Memory Corner May 30th 2019

Friday May 30th, 1794

ASTLEY’S TROOP OF HORSEMEN – this present Friday there will be a variety of NEW PERFORMANCES at the Circus, near the Welsh Bridge, for the benefit of Mr Hutchinson. Particulars in the hand bills. NB, tomorrow, Saturday, being market day, the company will perform at four o’clock precisely, quite different to what was exhibited last Saturday.

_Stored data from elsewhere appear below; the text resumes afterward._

(** * claude-learning-assistant: conversation history, cost model and budget tracker

    A shallow embedding of the core of the repository:
    - [src/utils/cost-calculator.js] ([calculateCost]),
    - [config.js] ([Config.getModelPrices], [Config.DEFAULT_MODEL]),
    - [src/core/TokenTracker.js] (class [TokenTracker]),
    - [src/core/ConversationManager.js] (class [ConversationManager]),
    - [config.js] once more ([Config.validate], [Config.API_KEY]),
    - [src/core/ClaudeClient.js] (class [ClaudeClient]: the requests and
      their retries),
    - [src/features/BaseFeature.js] (class [BaseFeature]: the conversation
      methods of a feature).

    JavaScript numbers are IEEE 754 binary64 values; they are modelled by
    Rocq's primitive floats, whose operations are the same binary64
    operations (round to nearest, ties to even).  JavaScript values that
    reach a dynamic check ([typeof], a property read) are modelled by the
    type [Js.Value] of primitive values.  Exceptions are modelled by
    [Js.Completion].  Console logging ([Logger.info], [Logger.warning])
    has no effect on the state of the objects and is left out.  The
    Anthropic SDK, the clock and the file system are outside the
    repository: how a call of the SDK settles, the value of [Date.now()]
    and the text of a prompt file are arguments of the functions that
    depend on them, and what a request does (its calls of the SDK and
    its sleeps) is returned as a list of events. *)

From Stdlib Require Import ZArith String Ascii List Bool Lia.
From Stdlib Require Import Floats.
From stdpp Require Import base gmap strings list.
From Stdlib Require DecimalString.
From Equations Require Import Equations.

Set Warnings "-inexact-float".
Local Open Scope string_scope.

(** ** JavaScript values, errors and completions *)

Module Js.

(** The primitive values a caller can pass where the code expects a
    string or a number. *)
Inductive Value : Type :=
| Undefined
| Null
| Boolean (b : bool)
| Number (x : float)
| Str (s : string).

(** [TypeError] is raised by the runtime (a property read on [null] or
    [undefined]); [GenericError] is [new Error(message)]. *)
Inductive Error : Type :=
| TypeError (message : string)
| GenericError (message : string).

Inductive Completion (A : Type) : Type :=
| Normal (a : A)
| Throw (e : Error).
Arguments Normal {A} a.
Arguments Throw {A} e.

Definition bind {A B} (c : Completion A) (k : A -> Completion B) : Completion B :=
  match c with
  | Normal a => k a
  | Throw e => Throw e
  end.

Definition is_normal {A} (c : Completion A) : bool :=
  match c with Normal _ => true | Throw _ => false end.

(** [typeof v] *)
Definition typeof (v : Value) : string :=
  match v with
  | Undefined => "undefined"
  | Null => "object"
  | Boolean _ => "boolean"
  | Number _ => "number"
  | Str _ => "string"
  end.

(** [isNaN(x)] on a number: NaN is the only value different from itself. *)
Definition isNaN (x : float) : bool := negb (PrimFloat.eqb x x).

(** Strings are kept as the UTF-8 text of the source; [s.length] counts
    UTF-16 code units: one for each character of up to three bytes, two
    for each character of four bytes (a surrogate pair), none for a
    continuation byte. *)
Definition code_units (c : ascii) : nat :=
  let n := nat_of_ascii c in
  if (n <? 128)%nat then 1%nat
  else if (n <? 192)%nat then 0%nat
  else if (n <? 240)%nat then 1%nat
  else 2%nat.

Fixpoint string_length (s : string) : nat :=
  match s with
  | EmptyString => 0%nat
  | String c rest => (code_units c + string_length rest)%nat
  end.

(** Truthiness of a string: every string but the empty one. *)
Definition truthy (s : string) : bool :=
  match s with EmptyString => false | String _ _ => true end.

End Js.

Notation "'let*' x ':=' c 'in' k" := (Js.bind c (fun x => k))
  (at level 10, x name, c at level 100, k at level 200).

(** ** config.js *)

Module Config.

(** [{ input: number, output: number }], dollars per million tokens. *)
Record Price : Type := { input : float; output : float }.

Definition DEFAULT_MODEL_NAME : string := "claude-3-5-sonnet-20241022".

(** [static DEFAULT_MODEL = process.env.DEFAULT_MODEL || this.DEFAULT_MODEL_NAME];
    the argument is the environment variable, [None] when it is not set. *)
Definition DEFAULT_MODEL (env_DEFAULT_MODEL : option string) : string :=
  match env_DEFAULT_MODEL with
  | Some m => if Js.truthy m then m else DEFAULT_MODEL_NAME
  | None => DEFAULT_MODEL_NAME
  end.

Definition glmPrices : gmap string Price :=
  <["GLM-4.7" := {| input := 0.5; output := 0.5 |}]>
  (<["GLM-4" := {| input := 0.1; output := 0.1 |}]> ∅).

Definition claudePrices : gmap string Price :=
  <["claude-3-5-sonnet-20241022" := {| input := 3; output := 15 |}]>
  (<["claude-3-opus-20240229" := {| input := 15; output := 75 |}]>
  (<["claude-3-haiku-20240307" := {| input := 0.25; output := 1.25 |}]> ∅)).

(** Both tables are object literals, so they inherit from
    [Object.prototype]: the names of its properties. *)
Definition objectPrototypeKeys : list string :=
  [ "constructor"; "__defineGetter__"; "__defineSetter__"; "hasOwnProperty";
    "__lookupGetter__"; "__lookupSetter__"; "isPrototypeOf";
    "propertyIsEnumerable"; "toString"; "valueOf"; "__proto__";
    "toLocaleString" ].
(** X28.  From a worksheet laid out as expected [process_file] returns
    the gates, each with its two coordinates on layer 0, and the net
    lists in their order, each with its connections in their order.
    The last row of the sheet closes the last net list whatever it
    holds: a connection written there is not read. *)
Theorem process_file_reads_the_layout (title : list read_board.row)
  (gs : list (read_board.cell_value
              * (read_board.cell_value * read_board.cell_value)))
  (nets : list (list (read_board.cell_value * read_board.cell_value)))
  (last_net : list (read_board.cell_value * read_board.cell_value))
  (c : read_board.cell_value) (rest : read_board.row) :
  Forall (fun r => exists c rest, r = c :: rest /\ is_heading c = false)
         title ->
  Forall (fun g => data (fst g)) gs ->
  Forall (Forall (fun c => data (fst c))) nets ->
  Forall (fun c => data (fst c)) last_net ->
  read_board.process_file (worksheet title gs nets last_net (c :: rest))
  = Ret (gates_read gs, nets ++ [last_net]).
Proof.
  intros Htitle Hgs Hnets Hlast. unfold read_board.process_file, worksheet.
  rewrite read_rows_inner by discriminate.
  rewrite (read_title title [] [] [] Htitle). cbn [bind].
  change (gates_heading :: map gate_row gs ++ empty_row
          :: flat_map netlist_block nets
          ++ netlist_heading :: map connection_row last_net ++ [c :: rest])
    with ([gates_heading]
          ++ map gate_row gs ++ [empty_row]
          ++ flat_map netlist_block nets
          ++ [netlist_heading] ++ map connection_row last_net ++ [c :: rest]).
  rewrite read_rows_inner by (destruct gs; discriminate).
  replace (read_inner _ [gates_heading])
    with (Ret {| read_board.read_gate := true;
                 read_board.read_netlist := false;
                 read_board.gate_dict := []; read_board.netlists := [];
                 read_board.connections := [] |}) by reflexivity.
  cbn [bind]. rewrite read_rows_inner by discriminate.
  rewrite (read_gates gs [] [] [] Hgs). cbn [bind].
  rewrite read_rows_inner by (destruct nets; discriminate).
  replace (read_inner _ [empty_row])
    with (Ret {| read_board.read_gate := false;
                 read_board.read_netlist := false;
                 read_board.gate_dict := gates_read gs;
                 read_board.netlists := [];
                 read_board.connections := [] |}) by reflexivity.
  cbn [bind]. rewrite read_rows_inner by discriminate.
  destruct (read_blocks (gates_read gs) nets [] [] Hnets) as (old & ->).
  cbn [bind]. rewrite read_rows_inner by (destruct last_net; discriminate).
  replace (read_inner _ [netlist_heading])
    with (Ret {| read_board.read_gate := false;
                 read_board.read_netlist := true;
                 read_board.gate_dict := gates_read gs;
                 read_board.netlists := nets;
                 read_board.connections := [] |}) by reflexivity.
  cbn [bind]. rewrite read_rows_inner by discriminate.
  rewrite (read_connections last_net _ nets [] Hlast). cbn [bind app].
  cbn [read_board.read_rows]. unfold read_board.read_row, read_board.gate_part,
    read_board.netlist_part.
  cbn [read_board.read_gate read_board.read_netlist bind].
  change (getitem (c :: rest) 0) with (Ret (A := read_board.cell_value) c).
  cbn [bind]. rewrite orb_true_r. reflexivity.
Qed.

Lemma process_file_reads_the_layout_witness :
  read_board.process_file
    (worksheet
       [[read_board.Text "Board"; read_board.Number 1; read_board.Blank]]
       [(read_board.Number 1, (read_board.Number 1, read_board.Number 1));
        (read_board.Number 2, (read_board.Number 6, read_board.Number 1))]
       [[(read_board.Number 1, read_board.Number 2)]]
       [(read_board.Number 2, read_board.Number 1)]
       [read_board.Number 1; read_board.Number 2; read_board.Blank])
  = Ret (gates_read
           [(read_board.Number 1, (read_board.Number 1, read_board.Number 1));
            (read_board.Number 2, (read_board.Number 6, read_board.Number 1))],
         [[(read_board.Number 1, read_board.Number 2)]]
         ++ [[(read_board.Number 2, read_board.Number 1)]]).
Proof.
  apply (process_file_reads_the_layout
           [[read_board.Text "Board"; read_board.Number 1; read_board.Blank]]
           [(read_board.Number 1, (read_board.Number 1, read_board.Number 1));
            (read_board.Number 2, (read_board.Number 6, read_board.Number 1))]
           [[(read_board.Number 1, read_board.Number 2)]]
           [(read_board.Number 2, read_board.Number 1)]
           (read_board.Number 1) [read_board.Number 2; read_board.Blank]).
  - repeat constructor. eexists. eexists. split; reflexivity.
  - repeat constructor; discriminate.
  - repeat constructor; discriminate.
  - repeat constructor; discriminate.
Defined.

(* ================================================================= *)
(** ** Counting the connections of the gates *)

Lemma total_dict_set (d : dict key Z) (k : key) (v : Z) :
  total (dict_set d k v)
  = total d + v - match dict_get d k with Some c => c | None => 0 end.
Proof.
  unfold total. induction d as [|[k' c] d IH]; simpl; [lia|].
  change (key_eqb k' k) with (eqb k' k).
  destruct (eqb k' k); simpl; [lia|]. rewrite IH. lia.
Qed.

Lemma total_count_gate (d : dict key Z) (n : key) :
  total (count_gate d n) = total d + 1.
Proof.
  unfold count_gate. destruct (dict_get d n) as [c|] eqn:G;
    rewrite total_dict_set, G; lia.
Qed.

Lemma count_gate_NoDup (d : dict key Z) (n : key) :
  NoDup (map fst d) -> NoDup (map fst (count_gate d n)).
Proof.
  unfold count_gate. destruct (dict_get d n); apply dict_set_NoDup.
Qed.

DIED – last week, as Mr John Croxton of Chelmick was busily employed in sheep shearing, he suddenly dropped down and instantly expired.

 

Friday May 28th, 1819

THE CELEBRATED Mrs Charlotte Bird King, who duped the innkeepers of this town, of Chester and Birmingham by fictitious grief and attempts at suicide, has practised the same manoeuvres at Gravesend, Margate, Chatham and Canterbury.  At Portsea she used to throw blood off her stomach and pretend delirium.  She dresses very plain and neat, bordering on the custom of Quakers, and generally in her speech used ‘yea’ and ‘nay’: she said her mother was a Quakeress.  She was confined in Gosport prison.

 

Friday May 28th, 1869

Shrewsbury market – Victorian

THE CLOCK FOR THE NEW MARKET – the subscription list towards the erection of a clock for the New Public Market does not fill so rapidly as it should do, nor as it was generally anticipated that it would.  Nearly three weeks have elapsed since it was first started, and little more than £220 has been promised, and it cannot be too generally known that a sum closely approaching £500 will be required to purchase a first-class clock, with four dials and bells, and to erect it in its allotted place in the campanile tower of the building.  As yet the nobility and gentry of the county have not shown their usual alacrity in heading a subscription list of this character…

 

Friday May 30th, 1919

CROWNING THE MAY QUEEN – the pretty piece of pageantry, “Crowning the May Queen”, together with the maypole dance, were performed at the Lancasterian School on Friday afternoon last week.  The picturesque ceremony has been kept up here for 20 years and has now become a tradition of the school.  The weather was brilliantly fine, and the event, which took place in the boys’ playground, was witnessed by a large number of the parents of the scholars, some of the managers, and by the whole school drawn up in a hollow square.  The May Queen (Violet Dodds) was elected by ballot by the girls of the school, and the crowning ceremony was charmingly done, following which a bevy of pretty little maidens tripped it around the maypole.

 

Friday June 1st, 1979

SHREWSBURY’S HOPES of retaining its grammar schools are fading.  The reason is that Shropshire education chiefs have come out firmly in favour of completing the county’s changeover to comprehensive schools.  The present plans mean that the Shrewsbury Priory Girls’ and Wakeman Grammar Schools would be turned into comprehensives, with the Priory Boys’ School being used as a sixth form college.  Belvidere Boys, The Grange, Harlescott County and Meole Modern schools would also go comprehensive.

 

Thursday June 2nd, 1994

TWO TEENAGE BOYS leapt to safety from the first floor of their Shrewsbury home after a fire bellowed smoke though their home.  The fire broke out in the kitchen at the house in Ragleth Gardens, Monkmoor, on Wednesday night of last week.  Andrew Lawson, 15, and his brother Damien, 13, escaped from their smoke-filled house from first floor windows.  The boys jumped onto a porch cover and a lean-to shed to break their falls. Andrew twisted his ankle when he landed. The pair were taken to the Royal Shrewsbury Hospital suffering from smoke inhalation but were allowed home. Andrew was in bed asleep when the fire started and didn’t hear the house’s smoke alarm.  Damien was in the bath.

 

Thursday June 4th, 2009

Mammoth team Xraying bones

HOSPITAL STAFF were asked to perform tests on an unusual patient recently when scientists asked for help to solve a 13,000-year-old mystery.  Radiographic staff at the Robert Jones and Agnes Hunt Orthopaedic Hospital at Gobowen volunteered their own time to help analyse the front legs of a young adult woolly mammoth whose remains were found at Condover in 1986. Daniel Lockett, curator of natural sciences at Ludlow Museum Resource Centre, where the bones are kept, said, “The mammoth was about 28 years old when it died.  Almost the whole skeleton was recovered, and the creature had a healed fracture of one shoulder blade.  Scans of the bones of the lower front leg were needed to help us try to identify if this broken shoulder had led to the creature suffering a limp which could have led to it not being able to survive to old age.”  The scans taken will need further analysis before it is known whether the broken bone contributed to the animal’s demise.